Abbiamo puntato verso il sole, solo per il gusto di abbassare i deflettori, di mandare fastidiosi lampi dal parabrezza contro quelli che ci venivano incontro. Non ero più io, non era più lui. C'era solo il vento dai finestrini abbassati, la radio a tutto volume, il sole proprio lì davanti con le sue esplosioni nucleari troppo distanti per poterci impressionare. Tutto era troppo lontano, tutto, tranne lui per me e io per lui, tornati a correre dopo un periodo di contenzione forzata. Facevo avanti e indietro col busto e lui batteva sul cruscotto con le mani aperte, per segnare il ritmo - L'hai fatto anche quella volta, quell'unica volta, ti ricordi? Cantavamo addirittura, quella volta. La tua voce da bambino e la mia resa grottesca da tabacco scadente. Cos'è successo poi? Perché abbiamo smesso, tu lo sai? Era per sempre o niente lo è? - e siamo passati davanti alla clinica, al macello, alla chiesa sconsacrata nella zona dei magazzini distrutti dall'incendio.
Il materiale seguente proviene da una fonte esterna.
(** * run_sextractor.py: companion-image resolver and batch driver

    A shallow embedding of [src/run_sextractor.py].  The Python library
    functions the script calls ([os.path.dirname], [os.path.join],
    [pathlib.Path.stem], [str.replace], [glob.glob], [sorted],
    [subprocess.run], ...) are written out as executable functions with POSIX
    semantics; the script's own functions ([find_images], [find_weight_image],
    [run_sextractor], [check_sextractor], [main]) are embedded in a small
    state-and-exception monad over a world made of the file system and a
    chronological trace of the operations performed.

    Modelling choices:
    - the file system is the finite set of path spellings that resolve to a
      file or directory; names are case-sensitive, and the entries of a
      directory [d] are the one-component names [n] with [d/n] in the set;
    - the exceptions are those the script raises or names
      ([CalledProcessError], [FileNotFoundError], [SystemExit]); failures of
      the operating system in [print], [glob] or [os.makedirs] are not
      modelled;
    - whether the external binary can be launched is a fact of the
      environment that does not change during a run, and the exit status of
      an invocation is a function of its argument vector. *)

From Stdlib Require Import Ascii.
From stdpp Require Import gmap strings list pretty sorting.

(** ** Python string primitives *)

Module Str.

(** [s.startswith(p)] *)
Definition startswith (p s : string) : bool := String.prefix p s.

(** [s.endswith(suf)] *)
Fixpoint endswith (suf s : string) : bool :=
  String.eqb suf s ||
  match s with
  | EmptyString => false
  | String _ r => endswith suf r
  end.

(** [sub in s] *)
Fixpoint contains (sub s : string) : bool :=
  String.prefix sub s ||
  match s with
  | EmptyString => false
  | String _ r => contains sub r
  end.

(** [s[n:]] *)
Fixpoint drop (n : nat) (s : string) : string :=
  match n, s with
  | S k, String _ r => drop k r
  | _, _ => s
  end.

(** The scan of [s.replace(old, new)] for a non-empty [old]: occurrences
    are taken leftmost first and do not overlap.  [skip] counts the
    characters of an occurrence that are still to be passed over. *)
Fixpoint replace_from (old new : string) (skip : nat) (s : string) : string :=
  match s with
  | EmptyString => EmptyString
  | String c r =>
      match skip with
      | S k => replace_from old new k r
      | O =>
          if String.prefix old s
          then new +:+ replace_from old new (String.length old - 1) r
          else String c (replace_from old new 0 r)
      end
  end.

(** [s.replace(old, new)], for the non-empty [old] the script uses. *)
Definition replace (old new s : string) : string := replace_from old new 0 s.

(** [s.rfind(c)] for a one-character [c]; [None] stands for Python's -1. *)
Fixpoint rfind (c : ascii) (s : string) : option nat :=
  match s with
  | EmptyString => None
  | String a r =>
      match rfind c r with
      | Some i => Some (S i)
      | None => if Ascii.eqb a c then Some 0 else None
      end
  end.

(** [s.split("/")] *)
Fixpoint split_sep (s : string) : list string :=
  match s with
  | EmptyString => [EmptyString]
  | String c r =>
      if Ascii.eqb c "/" then EmptyString :: split_sep r
      else match split_sep r with
           | x :: xs => String c x :: xs
           | [] => [String c EmptyString]
           end
  end.

(** [s.rstrip("/")] *)
Fixpoint rstrip_sep (s : string) : string :=
  match s with
  | EmptyString => EmptyString
  | String c r =>
      let r' := rstrip_sep r in
      if Ascii.eqb c "/" && String.eqb r' EmptyString then EmptyString else String c r'
  end.

(** [s == "/" * len(s)] *)
Fixpoint all_sep (s : string) : bool :=
  match s with
  | EmptyString => true
  | String c r => Ascii.eqb c "/" && all_sep r
  end.

(** ["/" in s] *)
Fixpoint has_sep (s : string) : bool :=
  match s with
  | EmptyString => false
  | String c r => Ascii.eqb c "/" || has_sep r
  end.

(** [s[:s.rfind("/") + 1]] *)
Fixpoint upto_last_sep (s : string) : string :=
  match s with
  | EmptyString => EmptyString
  | String c r => if has_sep s then String c (upto_last_sep r) else EmptyString
  end.

(** [s * n] *)
Fixpoint repeat (s : string) (n : nat) : string :=
  match n with
  | O => EmptyString
  | S k => s +:+ repeat s k
  end.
Non ci ha fermato nessuno, eravamo come invisibili. Quando siamo usciti dalla città continuavamo a guardarci intorno, a riempirci di verde e di blu. Mi sono fermato a una deserta piazzola attrezzata, i tavoli da picnic sbiancati di salsedine, i giochi per bambini inutilizzati e afflitti. Cercavo qualcosa da dire, mi veniva in mente solo sangue e muco sputato in un bicchiere di plastica, da svuotare nel lavandino trattenendo i conati. Persone che improvvisamente perdono l'equilibrio e cadono, occhiali scuri che si rompono, il tonfo che fa la corrente elettrica quando salta. Wooomp! L'ho guardato e alla fine ho detto qualcosa - Lo sai come mi capita, vero? Dicevo una cosa che non c'entrava niente fra grandi parentesi di silenzio. Quando succedeva tu scuotevi la testa e mi davi una risposta adeguata, mi tiravi fuori dal pozzo come se fosse una cosa semplicissima, che chiunque al tuo posto avrebbe saputo fare – è stata l'unica volta che ha risposto a bassa voce, Forse hai ragione, non si è nemmeno voltato a guardarmi, concentrato su qualcosa laggiù nel mare, qualcosa di piccolo e appuntito.